Tujuan utama kelompok ini adalah membangun kebersamaan lewat musik. Ke -12 anggota ini sepakat untuk wajib hadir ke studio pada minggu pertama tiap bulannya. Tak hanya bermusik, pertemuan juga jadi ajang curhat dan makan-makan tentu saja.

“Untungnya anggota kami ada dua perempuan, jadi selalu kepikiran untuk membawa makanan, paling tidak snack untuk dimakan bersama saat jeda,” kata Kiki sambil tertawa.
Menurut Kiki, studio sering juga dipakai group band lain untuk latihan. Misalnya sebelum mereka pentas atau membuat pertunjukan musik, bisa pakai studio ini. Bayarnya sukarela.
Carlo mengaku, sering juga ke studio sendirian. Bernyanyi dan latihan vokal. Kadang juga sambil main gitar. Maklum, rumah di Belanda umumnya berdempetan. Jadi kuatir mengganggu tetangga atau orang rumah.

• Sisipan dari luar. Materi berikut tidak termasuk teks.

Lemma step_inv s s' : step s s' → inv s → inv s'.
Proof.
  destruct 1 as [s t l m Hnw Hc Hav|s t l m Hnw Hc Hb|s t l m Hw Hav|s g h Hg Hnw Hrel]; intros Hi.
  - apply acquired_inv; [done|done|]. intros t' l' m' Hl. split; [congruence|done].
  - destruct Hi as [Hh Ha Hw]. split; simpl; [done|done|].
    intros t' l' m'. rewrite lookup_insert. case_decide; [|apply Hw]. by intros [= <- <-]; subst.
  - apply acquired_inv; [done|by eapply (inv_waiting _ Hi)|].
    intros t' l' m' [Hne Hl]%lookup_delete_Some. done.
  - destruct Hi as [Hh Ha Hw]. apply remove_last_spec in Hrel as [Hp Hsub].
    split; simpl; unfold set_held.
    + intros t'. pose proof (Hh t') as Hht.
      rewrite (levels_of_perm t' _ _ (remove_one_perm g _ Hg)), levels_of_cons in Hht.
      rewrite (bool_decide_ext (owner g = t') (t' = owner g)) in Hht by done.
      case_bool_decide as E; [|done]. subst t'. rewrite Hp in Hht.
      by apply Permutation_cons_inv in Hht.
    + intros t'. case_bool_decide; [|done]. by eapply sublist_ascending.
    + intros t' l' m' Hl. rewrite bool_decide_false by congruence. by eapply Hw.
Qed.

Lemma reachable_inv s : reachable s → inv s.
Proof.
  intros Hr. assert (inv initial) as H0.
  { split; [done|constructor|]. intros t l m. simpl. by rewrite lookup_empty. }
  induction Hr as [|s1 s2 s3 Hs _ IH]; [done|]. by eapply IH, step_inv.
Qed.

Lemma guard_held s g : inv s → g ∈ guards s → level (lock g) ∈ held s (owner g).
Proof.
  intros Hi Hg. rewrite (inv_held _ Hi). unfold levels_of. apply list_elem_of_fmap.
  exists g. split; [done|]. by apply list_elem_of_filter.
Qed.

(** A waiter whose lock has the highest awaited rank. *)
Lemma highest_waiter (w : gmap nat (L * Mode)) :
  w ≠ ∅ → ∃ t lm, w !! t = Some lm ∧
    ∀ t' lm', w !! t' = Some lm' → rank (level lm'.1) ≤ rank (level lm.1).
Proof.
  induction w as [|t lm w Ht IH] using map_ind; [done|]. intros _.
  destruct (decide (w = ∅)) as [->|Hne].
  - exists t, lm. split; [by rewrite lookup_insert_eq|].
    intros t' lm'. rewrite lookup_insert, lookup_empty. case_decide; [|done]. by intros [= <-].
  - destruct (IH Hne) as (t1 & lm1 & Ht1 & Hmax).
    destruct (Z.le_gt_cases (rank (level lm.1)) (rank (level lm1.1))).
    + exists t1, lm1. split; [by rewrite lookup_insert_ne by congruence|].
      intros t' lm'. rewrite lookup_insert. case_decide; [by intros [= <-]|apply Hmax].
    + exists t, lm. split; [by rewrite lookup_insert_eq|].
      intros t' lm'. rewrite lookup_insert. case_decide; [by intros [= <-]|].
      intros Hl. apply Hmax in Hl. lia.
Qed.
(* ===== verification/DbErrors.v ===== *)
(** * Database errors ([mcp-agent-mail-db/src/error.rs])

    The error type of the database layer and the classification of its messages
    that the retry loop, the recovery code and the tool layer decide by. *)

From stdpp Require Import base tactics list strings.
From S2P Require Import Prelude.
Open Scope Z_scope.

Module DbErrors.

(** The text of an open breaker's error, before formatting; times are in
    microseconds where the source divides to seconds. *)
Inductive BreakerMessage :=
  | ProbeRateLimited (subsystem : str) (remaining_us : Z)
  | OpenAfter (subsystem : str) (failures remaining_us : Z).

Inductive DbError :=
  | Sqlite (msg : str)
  | Pool (msg : str)
  | PoolExhausted (message : str) (pool_size max_overflow : Z)
  | ResourceBusy (msg : str)
  | CircuitBreakerOpen (message : BreakerMessage) (failures reset_after_us : Z)
  | NotFound (entity identifier : str)
  | Duplicate (entity identifier : str)
  | InvalidArgument (field message : str)
  | SchemaError (msg : str)
  | Serialization (msg : str)
  | IntegrityCorruption (message : str) (details : list str)
  | Internal (msg : str).

(** [DbResult]. *)
Inductive DbResult (T : Type) :=
  | Ok (v : T)
  | Err (e : DbError).
#[global] Arguments Ok {T} v.
#[global] Arguments Err {T} e.

(** [str::to_lowercase] as far as ASCII text can be found in its result: apart
    from the ASCII capitals only the Kelvin sign and the dotted capital I have
    a lowercase form with an ASCII letter. *)
Definition lower_char (c : N) : str :=
  if (c =? 8490)%N then [107%N] else if (c =? 304)%N then [105%N; 775%N] else [ascii_lower c].

Definition to_lowercase (s : str) : str := s ≫= lower_char.

(** [str::contains]. *)
Fixpoint contains (needle s : str) : bool :=
  starts_with needle s || match s with [] => false | _ :: s' => contains needle s' end.

Definition contains_any (needles : list string) (s : str) : bool :=
  existsb (λ n, contains (lit n) s) needles.

Definition is_mvcc_conflict (msg : str) : bool :=
  contains_any ["write conflict on page"; "snapshot conflict on pages"; "serialization failure";
    "busy_snapshot"; "snapshot too old"]%string (to_lowercase msg).

Definition is_lock_error (msg : str) : bool :=
  contains_any ["database is locked"; "database table is locked"; "database schema is locked";
    "database is busy"; "locked by another process"; "unable to open database";
    "disk i/o error"]%string (to_lowercase msg) || is_mvcc_conflict msg.

Definition is_corruption_error (msg : str) : bool :=
  contains_any ["database disk image is malformed"; "malformed database schema";
    "database schema is corrupt"; "file is not a database"; "database file too small for header";
    "invalid database header"; "invalid database header magic"; "invalid page size";
    "malformed page"; "page checksum mismatch"; "header checksum mismatch"]%string
    (to_lowercase msg).

Definition is_pool_exhausted_error (msg : str) : bool :=
  let lower := to_lowercase msg in
  contains (lit "pool") lower && (contains (lit "timeout") lower || contains (lit "exhausted") lower)
  || contains (lit "queuepool") lower.

Definition is_retryable (e : DbError) : bool :=
  match e with
  | Sqlite msg | Pool msg => is_lock_error msg
  | ResourceBusy _ | PoolExhausted _ _ _ => true
  | _ => false
  end.

Definition is_corruption (e : DbError) : bool :=
  match e with
  | Sqlite msg | Pool msg | SchemaError msg => is_corruption_error msg
  | IntegrityCorruption _ _ => true
  | _ => false
  end.

Inductive Code :=
  | DATABASE_POOL_EXHAUSTED | RESOURCE_BUSY | NOT_FOUND | DUPLICATE | INVALID_ARGUMENT
  | INTEGRITY_CORRUPTION | INTERNAL_ERROR.

#[export] Instance Code_eq_dec : EqDecision Code.
Proof. solve_decision. Defined.

Definition error_code (e : DbError) : Code :=
  match e with
  | PoolExhausted _ _ _ => DATABASE_POOL_EXHAUSTED
  | ResourceBusy _ | CircuitBreakerOpen _ _ _ => RESOURCE_BUSY
  | NotFound _ _ => NOT_FOUND
  | Duplicate _ _ => DUPLICATE
  | InvalidArgument _ _ => INVALID_ARGUMENT
  | IntegrityCorruption _ _ => INTEGRITY_CORRUPTION
  | _ => INTERNAL_ERROR
  end.

Definition is_recoverable (e : DbError) : bool :=
  match e with
  | PoolExhausted _ _ _ | ResourceBusy _ | CircuitBreakerOpen _ _ _ | Pool _ => true
  | _ => false
  end.

Lemma contains_spec needle s :
  contains needle s = true ↔ ∃ a b, s = a ++ needle ++ b.
Proof.
  induction s as [|c s IH]; simpl; rewrite orb_true_iff; unfold starts_with;
    rewrite bool_decide_eq_true.
  - split.
    + intros [[b Hb]|]; [|done]. by exists [], b.
    + intros (a & b & Hab). symmetry in Hab. apply app_nil in Hab as [-> Hab].
      left. by exists b.
  - rewrite IH. split.
    + intros [[b Hb]|(a & b & ->)]; [by exists [], b|by exists (c :: a), b].
    + intros ([|a0 a] & b & Hab); [left; by exists b|]. injection Hab as _ ->. right. eauto.
Qed.
Lemma contains_any_embed needles a s b :
  contains_any needles s = true → contains_any needles (a ++ s ++ b) = true.
Proof.
  unfold contains_any. rewrite !existsb_exists. intros (n & Hn & Hc). exists n. split; [done|].
  apply contains_spec in Hc as (a' & b' & ->). apply contains_spec. exists (a ++ a'), (b' ++ b).
  by rewrite !(assoc_L (++)).
Qed.

Lemma to_lowercase_app a b : to_lowercase (a ++ b) = to_lowercase a ++ to_lowercase b.
Proof. apply bind_app. Qed.

Lemma is_mvcc_conflict_embed a msg b :
  is_mvcc_conflict msg = true → is_mvcc_conflict (a ++ msg ++ b) = true.
Proof. unfold is_mvcc_conflict. rewrite !to_lowercase_app. apply contains_any_embed. Qed.

(** Embedding a message, as the drivers and [anyhow] contexts do. *)
Lemma is_lock_error_embed a msg b : is_lock_error msg = true → is_lock_error (a ++ msg ++ b) = true.
Proof.
  unfold is_lock_error. rewrite !orb_true_iff. intros [H|H]; [left|right; by apply is_mvcc_conflict_embed].
  rewrite !to_lowercase_app. by apply contains_any_embed.
Qed.

Lemma is_corruption_error_embed a msg b :
  is_corruption_error msg = true → is_corruption_error (a ++ msg ++ b) = true.
Proof. unfold is_corruption_error. rewrite !to_lowercase_app. apply contains_any_embed. Qed.

Lemma lower_char_ascii_lower c : lower_char (ascii_lower c) = lower_char c.
Proof.
  unfold ascii_lower at 1. destruct ((65 <=? c) && (c <=? 90))%N eqn:E; [|done].
  unfold lower_char, ascii_lower. rewrite E. apply andb_true_iff in E as [E1%N.leb_le E2%N.leb_le].
  rewrite !(proj2 (N.eqb_neq _ _)) by lia. by rewrite (proj2 (N.leb_gt (c + 32) 90)), andb_false_r by lia.
Qed.

Lemma to_lowercase_ignores_case s t : eq_ignore_ascii_case s t = true → to_lowercase s = to_lowercase t.
Proof.
  unfold eq_ignore_ascii_case. rewrite bool_decide_eq_true. intros Hst.
  assert (∀ u, to_lowercase u = to_lowercase (to_ascii_lowercase u)) as Hu.
  { intros u. induction u as [|c u IH]; [done|].
    change (lower_char c ++ to_lowercase u =
            lower_char (ascii_lower c) ++ to_lowercase (to_ascii_lowercase u)).
    by rewrite lower_char_ascii_lower, IH. }
  by rewrite (Hu s), (Hu t), Hst.
Qed.

(** The classification of errors: a lock, conflict or corruption message is
    recognised whatever its letter case and whatever text surrounds it; a
    write conflict counts as a lock error; a retryable error other than a raw
    driver error is also reported recoverable to the client; and the error of
    an open breaker is never retried. *)
Theorem error_classification :
  (∀ a msg msg' b, eq_ignore_ascii_case msg msg' = true →
     (is_lock_error msg = true → is_lock_error (a ++ msg' ++ b) = true) ∧
     (is_corruption_error msg = true → is_corruption_error (a ++ msg' ++ b) = true)) ∧
  (∀ msg, is_mvcc_conflict msg = true → is_lock_error msg = true) ∧
  (∀ e, is_retryable e = true → is_recoverable e = true ∨ ∃ msg, e = Sqlite msg) ∧
  (∀ m f r, is_retryable (CircuitBreakerOpen m f r) = false).
Proof.
  split_and!; [| | |done].
  - intros a msg msg' b Heq%to_lowercase_ignores_case.
    split; intros H; [apply is_lock_error_embed|apply is_corruption_error_embed]; revert H;
      unfold is_lock_error, is_mvcc_conflict, is_corruption_error; by rewrite Heq.
  - intros msg H. unfold is_lock_error. by rewrite H, orb_true_r.
  - intros []; simpl; eauto; done.
Qed.
End DbErrors.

“Kalau di studio kan lebih leluasa. Selain kita bisa datang jam berapa saja, sampai pagi di situ, bisa juga ajak teman-teman pemusik lainnya yang ada di Amsterdam atau kota lain untuk jamming bareng,” kata Carlo.
“Kalau kata orang Belanda gezellig, atau bergembira ria dan kita bisa akrab satu sama lain. Hubungannya jadi seperti keluarga. Kadang-kadang kita ngga usah main musik bareng, tapi ngumpul dan makan di warung Indonesia, karena sudah dekat satu sama lain,” kata Carlo yang beristrikan perempuan Belanda.
Dengan membayar 25- 30 Euro tiap bulan, para anggota punya kesepakatan lain. Yaitu jika salah satu anggota atau keluarganya berulang tahun dan bikin acara pesta misalnya, tidak perlu mengeluarkan uang ekstra untuk band musik.

Comments are closed.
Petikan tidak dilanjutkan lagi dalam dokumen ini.